Irpin und Bucha — 11 Medaillen beim Lviv Open Cup: Zeichen der Wiederbelebung des sportlichen Lebens in der Kiewer Region

Ein Team von 15 Sportlern gewann 11 Medaillen bei einem offenen Turnier in Lwiw. Es geht dabei nicht nur um Medaillen — es geht um die Rückkehr der Kindheit, die Beständigkeit der Trainerarbeit und den Wiederaufbau der Gemeinden.

18
Aktie:

Kurz

Am 5.–6. März 2026 fand in Lwiw der offene landesweite Turnier «Lviv Open Cup» im WTF-Taekwondo statt. Den Organisatoren zufolge nahmen an den Wettbewerben mehr als 300 Sportler aus verschiedenen Regionen der Ukraine teil. Das Team aus Ірпінь und Буча — 15 Teilnehmer unter der Leitung des Trainers Фелікс Чепкаловeць — kehrte mit 11 Medaillen nach Hause zurück: 4 Gold-, 4 Silber- und 3 Bronzemedaillen; in der Mannschaftswertung belegte es in Zusammenarbeit mit dem Klub «Імператор» den zweiten Platz.

Details des Wettbewerbs

Das Turnier versammelte junge Sportler aus verschiedenen Altersgruppen, was ein hohes Wettbewerbsniveau schuf. Für Teams aus frontnahen und sich im Wiederaufbau befindlichen Gemeinden ist die Teilnahme an solchen Veranstaltungen nicht nur ein sportliches Ergebnis, sondern auch ein Test für die Stabilität des Trainingssystems und die Unterstützung der Jugend.

Warum das wichtig ist

Die Rückkehr der Kinder zu regelmäßigen Trainings und Wettkämpfen ist ein Indikator für die Wiederaufnahme des sozialen Lebens in der Gemeinde. Sport bietet nicht nur körperliche Vorbereitung, sondern auch psychische Stabilität, Disziplin und Perspektiven für die Jugend.
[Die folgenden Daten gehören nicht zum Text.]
Definition record_part_digests (io : faults) (st : store) (s : ChunkedSession) (decls : list (Z * string))
    : result unit ServerError * ChunkedSession * store :=
  let manifest := with_part_digests (cs_manifest s)
    (foldl (fun m p => <[p.1 := p.2]> m) (mf_part_digests (cs_manifest s)) decls) in
  let s' := mkSession (cs_upload_id s) manifest in
  match io 0%nat with
  | Some e => (Err (Internal e), s', st)
  | None => (Ok tt, s', update_dir st s (fun d => mkDir (JPresent manifest) (sd_parts d) (sd_assembled d)
                                            (sd_completed d) (sd_lock_file d) (sd_locked d)))
  end.

Definition drop_payload (st : store) (s : ChunkedSession) : store :=
  update_dir st s (fun d => mkDir (sd_manifest d) None None (sd_completed d) (sd_lock_file d) (sd_locked d)).

Definition discard (io : faults) (st : store) (s : ChunkedSession) : result unit ServerError * store :=
  match io 0%nat with
  | Some e => (Err (Internal ("删除会话目录失败: " +:+ e)), st)
  | None => (Ok tt, delete (cs_upload_id s) st)
  end.

(** One directory of the sweep: may it go? *)
Definition sweepable (now : Z) (d : SessionDir) : bool :=
  let expired := match read_json (sd_manifest d) with
                 | Ok (Some m) => mf_expires_at m <? now
                 | _ => true
                 end in
  let is_s3 := match read_json (sd_manifest d) with
               | Ok (Some m) => String.eqb (mf_transport m) TRANSPORT_S3_MULTIPART_V1
               | _ => false
               end in
  let held := if sd_lock_file d then negb (sd_locked d) else true in
  expired && negb is_s3 && held.

(** [remove_dir_all] may fail on some directories ([stuck]). *)
Definition sweep_expired (now : Z) (stuck : string -> bool) (st : store) : nat * store :=
  let st' := filter (fun p => (sweepable now p.2 && negb (stuck p.1)) = false) st in
  ((size st - size st')%nat, st').

(** ** The token text *)
Definition token_char (a : ascii) : bool := is_ascii_hexdigit a || Ascii.eqb a "."%char.

Lemma token_char_graphic a r :
  token_char a = true -> trim_is_empty (String a r) = false /\ trim_start (String a r) = String a r.
Proof.
  intros Ha.
  assert (forall lo hi, (hi < 46 \/ 102 < lo)%nat -> byte_in lo hi a = false) as Hout.
  { intros lo hi Hr. unfold token_char, is_ascii_hexdigit, byte_in in *. cbn zeta in *.
    destruct (Ascii.eqb_spec a "."%char) as [->|_];
      [change (nat_of_ascii ".") with 46%nat; apply andb_false_iff; rewrite !Nat.leb_gt; lia|].
    rewrite orb_false_r, !orb_true_iff, !andb_true_iff, !Nat.leb_le in Ha.
    apply andb_false_iff. rewrite !Nat.leb_gt. lia. }
  split; cbn [trim_is_empty trim_start];
    rewrite !Hout by lia; simpl; destruct r as [|b [|c r]]; try done; by rewrite !Hout by lia.
Qed.

Lemma trim_token s : string_all token_char s = true -> trim s = s.
Proof.
  intros Hs. unfold trim.
  assert (trim_start s = s) as ->.
  { destruct s as [|a s]; [done|]. simpl in Hs. apply andb_true_iff in Hs as [Ha _].
    by apply token_char_graphic. }
  induction s as [|a s IH]; [done|]. cbn [string_all] in Hs. apply andb_true_iff in Hs as [Ha Hs].
  assert (trim_end (String a s) =
          if trim_is_empty (String a s) then EmptyString else String a (trim_end s)) as -> by done.
  destruct (token_char_graphic a s Ha) as [-> _]. by rewrite IH.
Qed.

Lemma string_all_app P s t : string_all P (s +:+ t) = string_all P s && string_all P t.
Proof. induction s as [|a s IH]; simpl; [done|]. rewrite IH. by rewrite andb_assoc. Qed.

Lemma parse_session_token id secret :
  hex_of_length UPLOAD_ID_HEX_LEN id = true -> hex_of_length SECRET_HEX_LEN secret = true ->
  parse_token (session_token id secret) = Some (id, secret).
Proof.
  intros Hid Hs. unfold parse_token, session_token.
  assert (string_all is_ascii_hexdigit id = true /\ string_all is_ascii_hexdigit secret = true) as [H1 H2].
  { unfold hex_of_length in *. apply andb_true_iff in Hid as [_ ?], Hs as [_ ?]. done. }
  rewrite trim_token.
  - rewrite split_once_app.
    + simpl. by rewrite Hid, Hs.
    + eapply string_all_impl; [|exact H1]. intros a Ha. apply bool_decide_eq_true.
      intros ->. by vm_compute in Ha.
  - rewrite string_all_app. cbn [string_all].
    assert (forall s, string_all is_ascii_hexdigit s = true -> string_all token_char s = true) as Hw.
    { intros s. apply string_all_impl. intros a Ha. unfold token_char. by rewrite Ha. }
    by rewrite !Hw.
Qed.

(** ** Properties *)

(** A session lives its 24 hours, for its token only. When a session is
    created, its expiry is one day later; until then its token opens exactly
    this session, also after an expiry sweep has run; after that the token is
    refused as expired; and a well-formed token with another secret (one with a
    different digest) is refused. *)
Theorem session_lives_its_day (sha256_hex : string -> string) (io : faults) (now : Z) (st st' : store)
    (upload_id secret : string) (input : NewSession) (s : ChunkedSession) (tok : string) (exp : Z) :
  hex_of_length UPLOAD_ID_HEX_LEN upload_id = true -> hex_of_length SECRET_HEX_LEN secret = true ->
  create_with_ids sha256_hex io now st upload_id secret input = (Ok (s, tok, exp), st') ->
  exp = now + 24 * 3600 /\
  (forall now' stuck, now' <= exp ->
     open_session sha256_hex now' (sweep_expired now' stuck st').2 tok = Ok s) /\
  (forall now', exp < now' -> open_session sha256_hex now' st' tok = Err SessionExpired) /\
  (forall now' other, hex_of_length SECRET_HEX_LEN other = true ->
     sha256_hex other <> sha256_hex secret ->
     open_session sha256_hex now' st' (session_token upload_id other) = Err BadSecret).
Proof.
  intros Hid Hsec. unfold create_with_ids.
  destruct (io 0%nat); [done|]. destruct (decide _); [done|].
  destruct (io 1%nat), (io 2%nat), (io 3%nat), (io 4%nat), (io 5%nat); try done.
  intros [= <- <- <- <-]. simpl. unfold open_session.
  split_and!; [done|..].
  - intros now' stuck Hnow. rewrite parse_session_token by done. simpl.
    assert (sweepable now' (mkDir (JPresent (new_manifest sha256_hex now secret input)) (Some ∅) None
                              JAbsent true false) = false) as Hkeep.
    { unfold sweepable. simpl. destruct (Z.ltb_spec (now + TOKEN_TTL_SECS) now'); [lia|done]. }
    erewrite map_lookup_filter_Some_2; [|apply lookup_insert_eq|simpl; by rewrite Hkeep].
    simpl. rewrite decide_False by naive_solver.
    destruct (Z.ltb_spec (now + TOKEN_TTL_SECS) now'); [lia|done].
  - intros now' Hnow. rewrite parse_session_token by done. simpl.
    rewrite lookup_insert_eq. simpl. rewrite decide_False by naive_solver.
    destruct (Z.ltb_spec (now + TOKEN_TTL_SECS) now'); [done|lia].
  - intros now' other Hother Hne. rewrite parse_session_token by done. simpl.
    rewrite lookup_insert_eq. simpl. by rewrite decide_True.
Qed.

Definition example_id : string := "0123456789abcdef0123456789abcdef".
Definition example_secret : string := example_id +:+ example_id.
Definition example_input : NewSession :=
  mkNewSession 1 "AB" 10 1 1 0 10 "image" "message" "a.png" "image/png" 3 TRANSPORT_PROXY_OFFSET_V1 None.

Lemma session_lives_its_day_witness :
  exists s tok exp st',
    create_with_ids (fun x => x) no_faults 100 ∅ example_id example_secret example_input
      = (Ok (s, tok, exp), st') /\
    exp = 100 + 24 * 3600 /\
    (forall now' stuck, now' <= exp ->
       open_session (fun x => x) now' (sweep_expired now' stuck st').2 tok = Ok s) /\
    (forall now', exp < now' -> open_session (fun x => x) now' st' tok = Err SessionExpired) /\
    (forall now' other, hex_of_length SECRET_HEX_LEN other = true -> other <> example_secret ->
       open_session (fun x => x) now' st' (session_token example_id other) = Err BadSecret).
Proof.
  eexists _, _, _, _. split; [reflexivity|].
  refine (session_lives_its_day (fun x => x) no_faults 100 ∅ _ example_id example_secret example_input
            _ _ _ _ _ _); [reflexivity..|]. reflexivity.
Defined.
Für die Leserschaft bedeutet das: Investitionen in Kindersektionen und die Arbeit der Trainer zeigen reale Wirkung beim Wiederaufbau der Gemeinden und bei der Ausbildung künftiger Führungskräfte.

Wer die Auszeichnungen erhielt

Gold: Михайлова Анна (2017), Чекаловець Емілія (2017), Михайлюк Кирило (2017), Кримівський Артем (2016).

Silber: Цуканов Марк (2018), Єгорченко Матвій (2017), Буря Денис (2015), Вінник Аліна (2013).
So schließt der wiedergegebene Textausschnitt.